We use in-vivo brain imaging methods to study the effects of sensory deprivation on the reorganization of the cortex. Our studies have shown that congenitally blind subjects show significant reductions in grey and white matter, not only along all the structures of the visual system but also in non-visual areas. Using diffusion-weighted magnetic resonance imaging (DWI), we are currently investigating changes in the microstructural integrity of the major fiber tracts that connect the visual cortex with other parts of the brain. We have now also started collecting data in subjects suffering from congenitally and acquired deafness in order to compare plasticity-related changes in the brain following two different forms of sensory loss.

One of the functions of the photoreceptors in the eyes is to provide light input to the suprachiasmatic nucleus in order to synchronize circadian rhythms to the solar light-dark cycle and prevent free-running. Considering the central role of light in entraining the circadian rhythm to a 24-h cycle, blind subjects are prone to disturbances in circadian rhythms. In collaboration with the Danish Center for Sleep Medicine, we are studying circadian rhythms, dream content, sleep macro –and microarchitecture, and sleep-related plasticity in congenital and late-onset blindness. In a first study, we showed that blindness considerably alters the sensory composition of dreams and that and that onset and duration of blindness thereby plays an important role. In addition, our data revealed that congenital blindness is associated with an increased occurrence of nightmares.

2. Cerebral correlates of pain perception (Kupers research group)

We study the cerebral correlates of pain processing in normal and pathological conditions. In collaboration with the University of Brussels (Belgium), we are using fMRI to study the mechanisms underlying the emotional conditioning of pain in normal volunteers. Nociceptive processing is not purely dictated by the sensory characteristics of the stimulus, but is the result of the interaction between the latter and the state of the nervous system at that particular time.

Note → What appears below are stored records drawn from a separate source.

Definition steps (l : list Step) (w : World) : World :=
  foldl (λ w s, step s w) w l.

(** The step calls one of the methods of the class. *)
Definition of_class (s : Step) : Prop :=
  match s with
  | invoke m _ _ _ _ => ∃ attribute, (attribute, m) ∈ methods
  | _ => True
  end.

(** A parser object of the plugin, and a library in which the filter lets
    an exception of Neovim through. *)
Definition parser : LoggingMixin :=
  {| debug_enabled := true; _logger := None; name := Some "parser" |}.

Definition quiet_library (c : LoggerCall) : Ending unit := Returns tt.

Definition failing_library (c : LoggerCall) : Ending unit :=
  Raises (Builtin (OSError "EOF")).

(** The parser logs an error, is renamed, and logs again. *)
Definition renamed : list Step :=
  [ invoke error "no compilation database" [] []
      {| init := true; library := quiet_library |};
    assign_name (Some "highlight");
    invoke info "retrying" [] []
      {| init := true; library := quiet_library |} ].

End mixin.

(** ** More vocabulary for [filter] *)

(** The verdicts of a sequence of calls, in order. *)
Fixpoint verdicts (g : ChromaticaLogFilter) (calls : list (Env * LogRecord))
  : list (Completion bool) :=
  match calls with
  | [] => []
  | (env, record) :: rest =>
      verdict env g record :: verdicts (after env g record) rest
  end.

(** Each reading of the clock is less than the cooldown after the one
    before it, the first of them after [previous]. *)
Fixpoint steady (previous : float) (times : list float) : bool :=
  match times with
  | [] => true
  | t :: rest =>
      (t - previous <? log_message_cooldown)%float && steady t rest
  end.

(** One record handed over again and again. *)
Definition again (record : LogRecord) (envs : list Env)
  : list (Env * LogRecord) :=
  map (λ env, (env, record)) envs.

(** An error stored in [last_message] has been counted. *)
Definition stored_error_counted (g : ChromaticaLogFilter) : Prop :=
  ∀ level source text arguments,
    last_message g = Some (level, source, text, arguments) →
    ERROR ≤ level → 1 ≤ count g source.

(** Four calls with one record, a quarter of a second apart. *)
Definition quarter_seconds : list Env :=
  [ at_time 1700000000.25 nvim_up; at_time 1700000000.5 nvim_up;
    at_time 1700000000.75 nvim_up; at_time 1700000001 nvim_up ].

(** * Properties *)

(** ** One call, branch by branch *)

Ltac run_filter :=
  unfold evaluate, filter, counter_iadd, counter_getitem, counter_setitem,
    when, call_getMessage, call_vim_call, call_time_time,
    get_last_message_time, set_last_message_time, get_last_message,
    set_last_message, get_counter, set_counter, mbind, mret, Action_bind,
    Action_ret;
  cbn.

Ltac split_filter :=
  repeat first
    [ progress cbn
    | rewrite insert_insert_eq
    | rewrite lookup_insert_eq
    | match goal with
      | E : ?m !! ?k = _ |- context [?m !! ?k] => rewrite E
      | |- context [bool_decide ?P] => case_bool_decide; try lia
      | |- context [getMessage ?r] => destruct (getMessage r)
      | |- context [vim_call ?e ?f ?a] => destruct (vim_call e f a)
      | |- context [exc_info_true ?x] => destruct (exc_info_true x)
      | |- context [stack_info_true ?x] => destruct (stack_info_true x)
      end ].

(** The test of line 128 is [duplicate]. *)
Lemma duplicate_test env g r :
  bool_decide (Some (levelno r, name r, msg r, args r) = last_message g)
  && (time_time env - last_message_time g <? log_message_cooldown)%float
  = duplicate env g r.
Proof.
  unfold duplicate, message_of. f_equal.
  apply bool_decide_ext. split; intros H; symmetry; exact H.
Qed.

(** Lines 128-130. *)
Lemma evaluate_duplicate env g r :
  duplicate env g r = true →
  evaluate env g r =
    (Normal false,
     {| self := {| counter := counter g;
                   last_message_time := time_time env;
                   last_message := last_message g |};
        vim_calls := [] |}).
Proof.
  intros Hd. run_filter. rewrite duplicate_test, Hd. reflexivity.
Qed.

(** Lines 144-148. *)
Lemma evaluate_below env g r :
  duplicate env g r = false → levelno r < ERROR →
  evaluate env g r =
    (Normal true,
     {| self := {| counter := if bool_decide (count g (name r) < 2)
                              then <[name r := 0]> (counter g)
                              else counter g;
                   last_message_time := time_time env;
                   last_message := Some (message_of r) |};
        vim_calls := [] |}).
Proof.
  intros Hd Hl. run_filter. rewrite duplicate_test, Hd.
  rewrite bool_decide_eq_false_2 by lia. unfold count.
  destruct (counter g !! name r) as [v|] eqn:E; split_filter; reflexivity.
Qed.

(** Lines 133-143 and 148. *)
Lemma evaluate_error env g r :
  duplicate env g r = false → ERROR ≤ levelno r →
  evaluate env g r =
    let c := count g (name r) + 1 in
    let obj m := {| counter := m;
                    last_message_time := time_time env;
                    last_message := Some (message_of r) |} in
    let once := <[name r := c]> (counter g) in
    let twice := <[name r := c + 1]> (counter g) in
    let final := if penalty r then twice else once in
    if bool_decide (c ≤ 2) then
      match getMessage r with
      | Raise e => (Raise e, {| self := obj once; vim_calls := [] |})
      | Normal text =>
          let sent := [("chromatica#util#print_error", text)] in
          match vim_call env "chromatica#util#print_error" text with
          | Raise e => (Raise e, {| self := obj once; vim_calls := sent |})
          | Normal _ => (Normal true, {| self := obj final; vim_calls := sent |})
          end
      end
    else (Normal true, {| self := obj final; vim_calls := [] |}).
Proof.
  intros Hd Hl. run_filter. rewrite duplicate_test, Hd.
  rewrite bool_decide_eq_true_2 by lia. unfold count, penalty.
  destruct (counter g !! name r) as [v|] eqn:E; split_filter;
    try reflexivity; exfalso; lia.
Qed.

(** Every call goes through one of the three branches above. *)
Ltac by_branch env g r :=
  let Hd := fresh "Hd" in
  let Hl := fresh "Hl" in
  unfold verdict, after, notified;
  destruct (duplicate env g r) eqn:Hd;
  [ rewrite (evaluate_duplicate env g r Hd)
  | destruct (Z.lt_ge_cases (levelno r) ERROR) as [Hl|Hl];
    [ rewrite (evaluate_below env g r Hd Hl)
    | rewrite (evaluate_error env g r Hd Hl) ] ];
  cbn.

Ltac split_print_error :=
  unfold print_error;
  repeat match goal with
    | |- context [bool_decide ?P] => case_bool_decide; try lia
    | |- context [getMessage ?r] => destruct (getMessage r) eqn:?
    | |- context [vim_call ?e ?f ?a] => destruct (vim_call e f a) eqn:?
    | |- context [penalty ?r] => destruct (penalty r) eqn:?
    end;
  cbn.

Lemma count_insert m t l k v s :
  count {| counter := <[k := v]> m; last_message_time := t;
           last_message := l |} s
  = if decide (k = s) then v else default 0 (m !! s).
Proof.
  unfold count; cbn. rewrite lookup_insert. destruct (decide (k = s)); reflexivity.
Qed.

Lemma count_insert_same m t l k v :
  count {| counter := <[k := v]> m; last_message_time := t;
           last_message := l |} k = v.
Proof. rewrite count_insert. case_decide; congruence. Qed.

Lemma after_time env g r :
  last_message_time (after env g r) = time_time env.
Proof. by_branch env g r; split_print_error; reflexivity. Qed.

Lemma count_other env g r s :
  s ≠ name r → count (after env g r) s = count g s.
Proof.
  intros Hs. by_branch env g r; split_print_error;
    rewrite ?count_insert; try case_decide; try congruence; reflexivity.
Qed.

Lemma verdict_eq env g r :
  verdict env g r =
    if duplicate env g r then Normal false
    else if bool_decide (ERROR ≤ levelno r ∧ count g (name r) + 1 ≤ 2)
    then match print_error env r with
         | Normal _ => Normal true
         | Raise e => Raise e
         end
    else Normal true.
Proof.
  by_branch env g r; try reflexivity.
  - rewrite bool_decide_eq_false_2 by lia. reflexivity.
  - split_print_error; try reflexivity; tauto.
Qed.

Lemma notified_eq env g r :
  notified env g r =
    if negb (duplicate env g r)
       && bool_decide (ERROR ≤ levelno r ∧ count g (name r) + 1 ≤ 2)
    then match getMessage r with
         | Normal text => [("chromatica#util#print_error", text)]
         | Raise _ => []
         end
    else [].
Proof.
  by_branch env g r; try reflexivity.
  - rewrite bool_decide_eq_false_2 by lia. reflexivity.
  - split_print_error; try reflexivity; tauto.
Qed.

Lemma count_after env g r :
  count (after env g r) (name r) =
    let c := count g (name r) in
    if duplicate env g r then c
    else if bool_decide (ERROR ≤ levelno r) then
      match verdict env g r with
      | Normal _ => if penalty r then c + 2 else c + 1
      | Raise _ => c + 1
      end
    else if bool_decide (c < 2) then 0 else c.
Proof.
  rewrite verdict_eq.
  by_branch env g r; try reflexivity.
  - rewrite (bool_decide_eq_false_2 (ERROR ≤ levelno r)) by lia.
    case_bool_decide; [apply count_insert_same | reflexivity].
  - rewrite (bool_decide_eq_true_2 (ERROR ≤ levelno r)) by lia.
    split_print_error; rewrite ?count_insert_same;
      first [ reflexivity | lia | tauto ].
Qed.

(** ** The verdict *)

(** C1 (as amended).  The verdict is [False] exactly when the signature of
    the record equals [last_message] and the time elapsed since the previous
    call is below 0.5 s.  In every other case the call returns [True],
    unless it reaches line 139 (a record at [ERROR] or above whose source
    counts at most 2 after the increment) and formatting the message or the
    Neovim call raises: that exception leaves [filter], which returns no
    verdict. *)
Theorem filter_verdict env g r :
  (verdict env g r = Normal false ↔
     last_message g = Some (message_of r)
     ∧ (time_time env - last_message_time g <? 0.5)%float = true)
  ∧ (¬ (last_message g = Some (message_of r)
        ∧ (time_time env - last_message_time g <? 0.5)%float = true) →
     verdict env g r =
       if bool_decide (ERROR ≤ levelno r ∧ count g (name r) + 1 ≤ 2)
       then match print_error env r with
            | Normal _ => Normal true
            | Raise e => Raise e
            end
       else Normal true).
Proof.
  assert (Hdup : duplicate env g r = true ↔
                 last_message g = Some (message_of r)
                 ∧ (time_time env - last_message_time g <? 0.5)%float = true).
  { unfold duplicate. rewrite andb_true_iff, bool_decide_eq_true. reflexivity. }
  rewrite verdict_eq. split.
  - rewrite <- Hdup. destruct (duplicate env g r).
    + split; reflexivity.
    + split; [|discriminate]. case_bool_decide; [|discriminate].
      destruct (print_error env r); discriminate.
  - intros Hn. destruct (duplicate env g r); [|reflexivity].
    exfalso. apply Hn, Hdup. reflexivity.
Qed.

(** C1, at the second of two records that differ. *)
Lemma filter_verdict_witness :
  ¬ (last_message (after (at_time 1700000000 nvim_up) __init__
                     (plain INFO "chromatica.parser" "start"))
       = Some (message_of (plain INFO "chromatica.parser" "done"))
     ∧ (1700000000.25 - 1700000000 <? 0.5)%float = true)
  ∧ verdict (at_time 1700000000.25 nvim_up)
      (after (at_time 1700000000 nvim_up) __init__
         (plain INFO "chromatica.parser" "start"))
      (plain INFO "chromatica.parser" "done") = Normal true.
Proof.
  assert (H : ¬ (last_message (after (at_time 1700000000 nvim_up) __init__
                     (plain INFO "chromatica.parser" "start"))
       = Some (message_of (plain INFO "chromatica.parser" "done"))
     ∧ (1700000000.25 - 1700000000 <? 0.5)%float = true)).
  { intros [H _]. vm_compute in H. discriminate H. }
  split; [exact H|].
  exact (proj2 (filter_verdict (at_time 1700000000.25 nvim_up) _ _) H).
Defined.

(** C1 as first stated fails: an [ERROR] record that is no repeat, handed
    over while Neovim is gone, gets no verdict. *)
Lemma filter_verdict_not_always_true :
  duplicate (at_time 1700000000 nvim_down) __init__
    (plain ERROR "chromatica.parser" "no compilation database") = false
  ∧ verdict (at_time 1700000000 nvim_down) __init__
      (plain ERROR "chromatica.parser" "no compilation database")
    = Raise (OSError "EOF").
Proof. split; vm_compute; reflexivity. Qed.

3. Primate Laboratory (Ptito endocannabinoid research group)

The monkey laboratory is situated at the Behavioral Science Foundation on the island of Saint Kitts (West Indies). We study the development and plasticity of the visual system in normal and alcoholic animals, using traditional anatomical and histological techniques such as tracer injections, immunohistochemistry, gene expression, etc. The ongoing projects concern

  1. the expression, localization and functional role of cannabinoid receptors in the visual system, from the retina up to the visual cortex. Our data indicate that the cannabinoid receptor CB1 is mainly expressed in the foveal cones, CB2 in the Müller cells, and GPR55 in the rods. We have proposed a model for the role of each of these cannabinoid receptors in vision that could explain the well-described visual effects of cannabis consumption. Outside the retina, we found that CB1 and CB2 receptors are localized in the optic nerve and dLGN. Next, we will measure the presence of cannabinoid receptors within the visual cortex;
  2. the negative effects of fetal alcohol exposure on the development of the retina and the ascending pathways to the cortex. Our preliminary results indicate that the cannabinoid receptor may contribute to the deleterious effects of alcohol on retinal development by interfering with axonal growth of ganglion cells.

4. Unconscious learning and emotional recognition in blindness (Carrara-Augustenborg research group)

Our research pioneers a novel areas of research: unconscious perception of auditory patterns in blindness. We focus on the neuroplasticity of implicit learning and explore the extents to which the inability to rely on visual information may correlate with blind individuals´ enhanced ability to detect auditory patterns and the emotions these convey implicitly.